▶ WORK ORDER: After locating the line with "- left. split;", reproduce that line and every one following it exactly, up to the end of the entries.

[Collected data entries]
(** [utrie2_open] *)
Lemma utrie2_open_spec s1 s2 initial error :
  0 <= s1 <= INT32_MAX -> 0 <= s2 <= INT32_MAX ->
  (refused /\ utrie2_open s1 s2 initial error U_ZERO_ERROR = Some (None, U_MEMORY_ALLOCATION_ERROR)) \/
  exists b, utrie2_open s1 s2 initial error U_ZERO_ERROR = Some (Some (mk_utrie2 [] 0 0 0 0 initial error 0x110000 0 0 None (Building b)), U_ZERO_ERROR) /\ fresh 64 initial error b.
Proof.
  intros H1 H2. unfold utrie2_open. cbn [U_FAILURE]. unfold uprv_malloc. destruct (Z.ltb_spec 0 (4 * UNEWTRIE2_INITIAL_DATA_LENGTH)); [|unfold UNEWTRIE2_INITIAL_DATA_LENGTH in *; lia]. destruct (alloc_ok _) eqn:E1.
  - destruct (alloc_ok s1 && alloc_ok s2) eqn:E2.
    + destruct (empty_trie_cells initial error (replicate (Z.to_nat UNEWTRIE2_INITIAL_DATA_LENGTH) junk)) as (t & -> & Ht); [unfold zlen, UNEWTRIE2_INITIAL_DATA_LENGTH; rewrite length_replicate; lia|]. cbn [mbind option_bind].
      destruct (preallocate_fresh initial error t (fresh_empty initial error t Ht)) as (t' & -> & Hf). cbn [mbind option_bind]. right. by exists t'.
    + left. split; [|done]. apply andb_false_iff in E2 as [E2|E2]; [by exists s1|by exists s2].
  - left. split; [|done]. eexists. split; [|exact E1]. unfold INT32_MAX, UNEWTRIE2_INITIAL_DATA_LENGTH. lia.
Qed.
End Heap.
End UTrie2Open.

▶ OUTPUT:
  - left. split; [|done]. eexists. split; [|exact E1]. unfold INT32_MAX, UNEWTRIE2_INITIAL_DATA_LENGTH. lia.
Qed.
End Heap.
End UTrie2Open.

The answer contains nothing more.